**ABOUT THIS EXERCISE:**
Your task is to write out exactly the lines of the listing below, from the first down to the line that holds "after the change".

[Opening DATA TO USE section]

(** *** Runs that save *)

(** With [--reset-state], without [--preview], and with a last executed
    migration, a run in which every call succeeds writes no migration:
    after the change log it prunes the old files, deletes the states from
    the last executed revision on ([>=]), inserts the current state under
    that revision and the name of the last executed migration and reports
    the reset, whether the forward commands are empty or not.  Without
    [--execute] it then leaves with status 0; with [--execute] it fails
    there on the read of [info] at line 191, the error is printed only with
    [--debug], and the run ends without leaving the process.  The saved
    state is not looked at: the change log is that of the models against
    the empty state. *)
Theorem reset_state_is_saved rows srows current m row :
  compares rows srows current m →
  head rows = Some row →
  truthy resetState = true →
  opt_preview options = false →
  pruneOldMigFiles migrate (revision_of (head rows)) migrationsDir options
    = Resolved tt →
  delete_where host (sql_delete_states ">=" (revision_of (head rows)))
    = Resolved tt →
  (∀ rows', bulkInsert host "SequelizeMetaMigrations" rows' = Resolved tt) →
  revision_of (head rows) = RevOf (split_first dash (row_name row))
  ∧ assemble no_tables current = Normal m
  ∧ main =
      (first_calls ++ [state_call rows] ++ actions_log m ++
       [ Invoke (PruneOldMigFiles (revision_of (head rows)) migrationsDir);
         Invoke (SequelizeQuery
                   (sql_delete_states ">=" (revision_of (head rows))) DELETE);
         Invoke (BulkInsert "SequelizeMetaMigrations"
                   [ {| rec_revision := revision_of (head rows);
                        rec_name := row_name row;
                        rec_state :=
                          JSON_stringify host
                            {| cur_tables := current;
                               cur_revision := revision_of (head rows) |} |} ]);
         ConsoleLog ("Reset state to latest migration of '" +:+ row_name row
                       +:+ "' has been successfull") ]
       ++ (if opt_verbose options then [ConsoleLog "Updated state on DB."] else [])
       ++ (if opt_execute options
           then if opt_debug options
                then [ConsoleError (ReferenceError "info is not defined")]
                else []
           else []),
       if opt_execute options then Drained else Exited 0).
Proof.
  intros Hcmp Hrow Hreset Hprev Hprune Hdel Hins.
  split; [by rewrite Hrow |]. split.
  { destruct Hcmp as (_ & _ & _ & _ & Hm). unfold previous_tables in Hm.
    rewrite Hreset in Hm. by destruct (head srows). }
  assert (Hname : Named rows m [] (row_name row)) by by apply named_reset.
  assert (Hpr : prunes rows srows current m) by by split_and!; [| left | |].
  rewrite (main_names _ _ _ _ _ _ Hpr Hname).
  unfold compared, prune_call, delete_call, delete_sql, state_record,
    current_revision.
  rewrite Hreset, Hdel. cbn [then_catch start fst].
  unfold afterDelete, afterBulkInsert. unfold_sync. rewrite Hins, Hreset.
  destruct (opt_execute options), (opt_verbose options);
    cbn -[run_handler]; rewrite ?handler_reports; unfold reports;
    flat; by rewrite ?app_nil_r.
Qed.

(** With [--execute], a run in which changes are found and every call
    succeeds saves as it does without it, and then fails: the callback of
    the bulk insert reads [info] at line 191, outside the block that
    declares it.  The hint for the sequelize CLI is never printed and
    [process.exit] is never reached; the handler of line 194 takes the
    error, which is printed only with [--debug]. *)
Theorem execute_hint_is_never_printed rows srows current m info :
  compares rows srows current m →
  opt_preview options = false →
  truthy resetState = false →
  opt_execute options = true →
  commandsUp m ≠ [] →
  pruneOldMigFiles migrate (revision_of (head rows)) migrationsDir options
    = Resolved tt →
  writeMigration migrate (RevOf (now host)) m migrationsDir
    (or_default (opt_name options) "noname") (or_default (opt_comment options) "")
    = Normal info →
  delete_where host (sql_delete_states ">" (revision_of (head rows)))
    = Resolved tt →
  (∀ rows', bulkInsert host "SequelizeMetaMigrations" rows' = Resolved tt) →
  main =
    (first_calls ++ [state_call rows] ++ actions_log m ++
     [ Invoke (PruneOldMigFiles (revision_of (head rows)) migrationsDir);
       WriteMigration (RevOf (now host)) m migrationsDir
         (or_default (opt_name options) "noname")
         (or_default (opt_comment options) "");
       ConsoleLog ("New migration to revision " +:+ now host
                     +:+ " has been saved to file '" +:+ filename info +:+ "'");
       Invoke (SequelizeQuery
                 (sql_delete_states ">" (revision_of (head rows))) DELETE);
       Invoke (BulkInsert "SequelizeMetaMigrations"
                 [ {| rec_revision := RevOf (now host);
                      rec_name := info_name info;
                      rec_state :=
                        JSON_stringify host
                          {| cur_tables := current;
                             cur_revision := RevOf (now host) |} |} ]) ]
     ++ (if opt_verbose options then [ConsoleLog "Updated state on DB."] else [])
     ++ (if opt_debug options
         then [ConsoleError (ReferenceError "info is not defined")] else []),
     Drained).
Proof.
  intros Hcmp Hprev Hreset Hx Hne Hprune Hwrite Hdel Hins.
  assert (Hname : Named rows m [write_event rows m; saved_to rows info]
                    (info_name info)).
  { apply named_written; [done |]. unfold written, current_revision.
    by rewrite Hreset. }
  assert (Hpr : prunes rows srows current m) by by split_and!; [| right | |].
  rewrite (main_names _ _ _ _ _ _ Hpr Hname).
  unfold compared, prune_call, write_event, saved_to, delete_call, delete_sql,
    state_record, current_revision.
  rewrite Hreset, Hdel. cbn [then_catch start fst revision_str].
  unfold afterDelete, afterBulkInsert. unfold_sync. rewrite Hins, Hreset, Hx.
  by destruct (opt_verbose options); cbn -[run_handler];
    rewrite handler_reports; flat.
Qed.
End Makemigration.

Arguments main {Tables Action}.
Arguments assemble {Tables Action}.
Arguments pipeline {Tables Action}.
Arguments compares {Tables Action}.
Arguments answers {Tables}.
Arguments revision_of : clear implicits.
Arguments afterBulkInsert : clear implicits.
Arguments handler : clear implicits.

(** ** A small project to run the script on *)

(** A schema is the list of its table names, an action its command.  The
    comparison creates the tables only the target has and drops those only
    the source has; sorting keeps the order. *)
Definition demo_migrate (models : list string) : Migrate (list string) string := {|
  reverseModels := Normal models;
  parseDifference := λ source target,
    Normal (((λ t, "createTable " +:+ t) <$> list_difference target source)
              ++ ((λ t, "dropTable " +:+ t) <$> list_difference source target));
  sortActions := λ actions, Normal actions;
  getMigration := λ actions,
    Normal {| commandsUp := actions; commandsDown := []; consoleOut := actions |};
  pruneOldMigFiles := λ _ _ _, Resolved tt;
  writeMigration := λ revision _ dir name _,
    Normal {| filename := dir +:+ "/" +:+ revision_str revision +:+ "-" +:+ name
                            +:+ ".js";
              info_name := name |};
|}.
(** * Council of Elders: the deliberation core, embedded and verified

    A shallow embedding of the Go packages [agent] (the Anthropic client and
    the per-agent protocol), [types] and [council] (the Vote phase and the
    Borda tally), followed by the properties proved about them.  The
    later sections add the Generate and Discuss phases and [Run], the
    set-up of the council from the command line, and the pure parts of
    the session list and the session viewer of package [tui].

    Conventions of the embedding:
    - Go's [int] is a 64-bit two's-complement integer.  It is carried as a
      [Z]; every arithmetic operation that can leave the range is written
      through [Go.wrap64].
    - A Go [string] is a sequence of bytes: [string] where the text is only
      built and compared, [list ascii] inside the scanning functions.
    - A [map[int]int] is a [gmap Z Z]; reading a missing key gives the zero
      value ([council.score]).
    - The network, the clock and the cancellation signal are an explicit
      oracle ([Backend]); the calls a function makes are logged in a [Trace]
      threaded through a small state monad.
    - Library code that is not part of the repository ([encoding/json]) is
      an interface ([encoding_json]); [regexp] is given by a backtracking
      matcher implementing Go's leftmost-first semantics. *)

From Stdlib Require Import ZArith Lia Ascii String.
From Stdlib Require Import Permutation.
From stdpp Require Import gmap strings list fin_maps sorting pretty.

Open Scope Z_scope.

Set Warnings "-clear-no-such-hyp".

(* ================================================================== *)
(** * Go primitives *)

Module Go.

(** Two's-complement wrap-around of a 64-bit signed integer. *)
Definition wrap64 (z : Z) : Z := (z + 2 ^ 63) mod 2 ^ 64 - 2 ^ 63.

Definition MaxInt : Z := 2 ^ 63 - 1.
Definition MinInt : Z := - 2 ^ 63.

Definition add (x y : Z) : Z := wrap64 (x + y).
Definition sub (x y : Z) : Z := wrap64 (x - y).
Definition mul (x y : Z) : Z := wrap64 (x * y).
(** [x << k] for a non-negative shift count. *)
Definition shl (x k : Z) : Z := wrap64 (Z.shiftl x k).

(** [make([]T, n)] for elements of [size] bytes panics ("makeslice: len
    out of range") on a negative length and on one whose [size * n] bytes
    exceed the run time's [maxAlloc], 2^48 on 64-bit Linux. *)
Definition maxAlloc : Z := 2 ^ 48.
Definition PtrSize : Z := 8.
Definition makeslice_panics (size n : Z) : bool :=
  (n <? 0) || (maxAlloc <? size * n).

(** The double quote and the line feed, for building literals. *)
Definition dq : string := String "034"%char EmptyString.
Definition nl : string := String "010"%char EmptyString.

(** [fmt.Sprintf("%d", x)]. *)
Definition itoa (x : Z) : string := pretty x.

(** Go [error] values.  [APIError] is the repository's own error type;
    [Errorf] is [fmt.Errorf] without a wrapped cause (verbs already
    rendered); [Wrapf prefix e] is [fmt.Errorf(prefix + ": %w", e)];
    [LibError] is an error value made by a library (net/http, io,
    encoding/json, context). *)
Inductive error : Type :=
| APIError (StatusCode : Z) (Type_ : string) (Message : string)
| Errorf (msg : string)
| Wrapf (prefix : string) (cause : error)
| LibError (msg : string).

(** [errors.Unwrap]. *)
Definition Unwrap (e : error) : option error :=
  match e with
  | Wrapf _ cause => Some cause
  | _ => None
  end.

(** The [Error()] method: [APIError]'s own, and the texts [fmt.Errorf]
    builds ([%w] renders the cause's [Error()]). *)
Fixpoint Error (e : error) : string :=
  match e with
  | APIError StatusCode Type_ Message =>
      if negb (String.eqb Type_ EmptyString) then
        "API error " +:+ itoa StatusCode +:+ " (" +:+ Type_ +:+ "): "
        +:+ Message
      else "API error " +:+ itoa StatusCode +:+ ": " +:+ Message
  | Errorf msg => msg
  | Wrapf prefix cause => prefix +:+ ": " +:+ Error cause
  | LibError msg => msg
  end.

Fixpoint joinSpace (l : list string) : string :=
  match l with
  | [] => EmptyString
  | [x] => x
  | x :: rest => x +:+ " " +:+ joinSpace rest
  end.

(** [fmt.Sprintf("%v", errs)] for a slice of errors. *)
Definition Sprint_errors (errs : list error) : string :=
  "[" +:+ joinSpace (Error <$> errs) +:+ "]".

End Go.

Export Go(error, APIError, Errorf, Wrapf, LibError).

(* ================================================================== *)
(** * Package types *)

Module types.

Record Solution := {
  sol_AgentID : Z;
  sol_Content : string;
  sol_CreatedAt : Z }.

Record Critique := {
  crit_AgentID : Z;
  crit_Round : Z;
  crit_Content : string;
  crit_CreatedAt : Z }.

Record Vote := {
  VoterID : Z;
  Rankings : list Z;
  Reasoning : string }.

Record Session := {
  ID : string;
  Task : string;
  AgentCount : Z;
  Rounds : Z;
  Model : string;
  Solutions : list Solution;
  Critiques : list Critique;
  Votes : list Vote;
  Scores : gmap Z Z;
  WinnerID : option Z;
  IsTie : bool;
  TiedAgents : list Z;
  CreatedAt : Z;
  CompletedAt : Z }.

Record Config := {
  cfg_AgentCount : Z;
  cfg_Rounds : Z;
  cfg_Save : bool;
  cfg_OutputPath : string;
  cfg_Verbose : bool;
  cfg_Model : string;
  cfg_Task : string }.

End types.

(* ================================================================== *)
(** * Packages regexp and strings, as far as [extractJSON] uses them *)

Module regexp.
Lemma activation_outcome_never_fails (kind : string) (message : pyval) :
  activation_outcome E req kind <> Raise (FailRequest message).
Proof.
  unfold activation_outcome.
  destruct (get_activation_template E _ _ kind) as [tid | [m | m | c a]];
    try discriminate.
  destruct (py_len tid) as [[|n] | ex]; discriminate.
Qed.

Lemma purchase_steps :
  purchase E req
  = (let* _ := _create_subscription E req in
     guarded_activation E req "activationTemplate").
Proof. reflexivity. Qed.

Lemma change_steps :
  change E req
  = (let* _ := check_if_downsize E req in
     let* _ := _change_subscription E req in
     guarded_activation E req "activationTemplate").
Proof. reflexivity. Qed.

Lemma cancel_steps :
  cancel E req
  = (let* _ := _cancel_subscription E req in
     guarded_activation E req "suspendSubscriptionTemplate").
Proof. reflexivity. Qed.

Lemma suspend_steps :
  suspend E req
  = (let* _ := _suspend_subscription E req in
     guarded_activation E req "suspendSubscriptionTemplate").
Proof. reflexivity. Qed.

Lemma resume_steps :
  resume E req
  = (let* _ := _resume_subscription E req in
     guarded_activation E req "activationTemplate").
Proof. reflexivity. Qed.
(** Digits read from a small accumulator stay below the matching
    power of the base, and the overflow flag is left alone. *)
Lemma _parse_integer_bound (s : list ascii) (base : Z) :
  2 <= base <= 16 ->
  forall res rv ovf,
    0 <= res ->
    (res + 1) * base ^ Z.of_nat (List.length s) <= 2 ^ 60 ->
    snd (fst (_parse_integer s base res rv ovf)) = ovf /\
    0 <= fst (fst (fst (_parse_integer s base res rv ovf))) /\
    fst (fst (fst (_parse_integer s base res rv ovf))) + 1
    <= (res + 1) * base ^ Z.of_nat (List.length s).
Proof.
  intros Hb. induction s as [|c s IH]; intros res rv ovf Hres Hsmall.
  - simpl. split; [reflexivity|]. lia.
  - assert (Hpow : 1 <= base ^ Z.of_nat (List.length s))
      by (apply pow_pos_ge_1; lia).
    assert (Hcons : base ^ Z.of_nat (List.length (c :: s))
                    = base * base ^ Z.of_nat (List.length s)).
    { rewrite length_cons, Nat2Z.inj_succ, Z.pow_succ_r by lia.
      reflexivity. }
    rewrite Hcons in *.
    assert (Hstop : snd (fst (res, rv, ovf, c :: s)) = ovf /\
                    0 <= fst (fst (fst (res, rv, ovf, c :: s))) /\
                    fst (fst (fst (res, rv, ovf, c :: s))) + 1
                    <= (res + 1) * (base * base ^ Z.of_nat (List.length s))).
    { simpl. split; [reflexivity|]. split; [lia|nia]. }
    assert (Hgo : forall val, 0 <= val < base ->
              snd (fst (_parse_integer s base (u64 (res * base + val))
                          (rv + 1)
                          (if negb (Z.land res (u64 (Z.shiftl ULLONG_MAX 60))
                                    =? 0)
                           then (res >? (ULLONG_MAX - val) / base) || ovf
                           else ovf))) = ovf /\
              0 <= fst (fst (fst (_parse_integer s base
                          (u64 (res * base + val)) (rv + 1)
                          (if negb (Z.land res (u64 (Z.shiftl ULLONG_MAX 60))
                                    =? 0)
                           then (res >? (ULLONG_MAX - val) / base) || ovf
                           else ovf)))) /\
              fst (fst (fst (_parse_integer s base
                          (u64 (res * base + val)) (rv + 1)
                          (if negb (Z.land res (u64 (Z.shiftl ULLONG_MAX 60))
                                    =? 0)
                           then (res >? (ULLONG_MAX - val) / base) || ovf
                           else ovf)))) + 1
              <= (res + 1) * (base * base ^ Z.of_nat (List.length s))).
    { intros val Hval.
      assert (Hres60 : 0 <= res < 2 ^ 60) by nia.
      rewrite (land_high_nibble res Hres60). simpl negb. cbv iota.
      assert (Hnew : 0 <= res * base + val < 2 ^ 60) by nia.
      rewrite (u64_small (res * base + val)) by (unfold U64_MOD; lia).
      destruct (IH (res * base + val) (rv + 1) ovf ltac:(lia) ltac:(nia))
        as (Ho & H0 & Hle).
      split; [exact Ho|]. split; [exact H0|]. nia. }
    rewrite _parse_integer_cons.
    destruct ((48 <=? code c) && (code c <=? 57)) eqn:Edec.
    + apply andb_prop in Edec as [E1 E2].
      apply Z.leb_le in E1. apply Z.leb_le in E2.
      destruct (Z.geb_spec (code c - 48) base) as [Hge|Hlt];
        [exact Hstop|]. apply Hgo. lia.
    + destruct ((97 <=? _tolower (code c)) && (_tolower (code c) <=? 102))
        eqn:Ehex; [|exact Hstop].
      apply andb_prop in Ehex as [E1 E2].
      apply Z.leb_le in E1. apply Z.leb_le in E2.
      destruct (Z.geb_spec (_tolower (code c) - 97 + 10) base) as [Hge|Hlt];
        [exact Hstop|]. apply Hgo. lia.
Qed.
Lemma fresh_filter_rejects_witness :
  valid_arguments 10 0.5 /\
  engine_ok Sample.Math_log Sample.Number_exponentiate 0.5 /\
  Sample.new 10 0.5 = inr Sample.fresh /\
  (0 < 1)%nat /\
  check 1 Sample.apple Sample.fresh = Some (false, Sample.fresh).
Proof.
  split; [exact sample_valid|]. split; [exact sample_engine_ok|].
  split; [exact sample_new|]. split; [lia|].
  apply (fresh_filter_rejects Sample.Math_log Sample.Number_exponentiate 10 0.5
           Sample.fresh Sample.apple 1 sample_valid sample_engine_ok sample_new).
  lia.
Defined.

Lemma two_run_determinism_witness :
  Sample.new 10 0.5 = inr Sample.fresh /\
  adds 3 (Sample.apple :: Sample.banana :: nil) Sample.fresh = Some (tt, Sample.with_both) /\
  adds 5 (Sample.apple :: Sample.banana :: nil) Sample.fresh = Some (tt, Sample.with_both) /\
  Sample.with_both = Sample.with_both /\
  forall item t1 t2 b1 b2 s1 s2,
    check t1 item Sample.with_both = Some (b1, s1) ->
    check t2 item Sample.with_both = Some (b2, s2) ->
    b1 = b2.
Proof.
  split; [exact sample_new|]. split; [exact sample_adds|]. split; [exact sample_adds_more|].
  exact (two_run_determinism Sample.Math_log Sample.Number_exponentiate 10 0.5
           Sample.fresh Sample.fresh (Sample.apple :: Sample.banana :: nil) 3 5
           Sample.with_both Sample.with_both
           sample_new sample_new sample_adds sample_adds_more).
Defined.

Lemma sizing_formulas_witness :
  valid_arguments 10 0.5 /\
  engine_ok Sample.Math_log Sample.Number_exponentiate 0.5 /\
  Sample.new 10 0.5 = inr Sample.fresh /\
  size Sample.fresh =
    Number.Math_ceil
      (- (10 * Sample.Math_log 0.5) /
         Sample.Number_exponentiate (Sample.Math_log 2) 2)%float /\
  Number.integer (size Sample.fresh) = Some (Array.length (bitArray Sample.fresh)) /\
  hashCount Sample.fresh =
    Number.Math_ceil ((size Sample.fresh / 10) * Sample.Math_log 2)%float /\
  (1 <=? size Sample.fresh)%float = true /\
  1 <= Array.length (bitArray Sample.fresh) /\
  (1 <=? hashCount Sample.fresh)%float = true.
Proof.
  split; [exact sample_valid|]. split; [exact sample_engine_ok|].
  split; [exact sample_new|].
  exact (sizing_formulas Sample.Math_log Sample.Number_exponentiate 10 0.5
           Sample.fresh sample_valid sample_engine_ok sample_new).
Defined.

[Closing DATA TO USE section]

**RESULT OF THIS TASK:**
(** *** Runs that save *)

(** With [--reset-state], without [--preview], and with a last executed
    migration, a run in which every call succeeds writes no migration:
    after the change log it prunes the old files, deletes the states from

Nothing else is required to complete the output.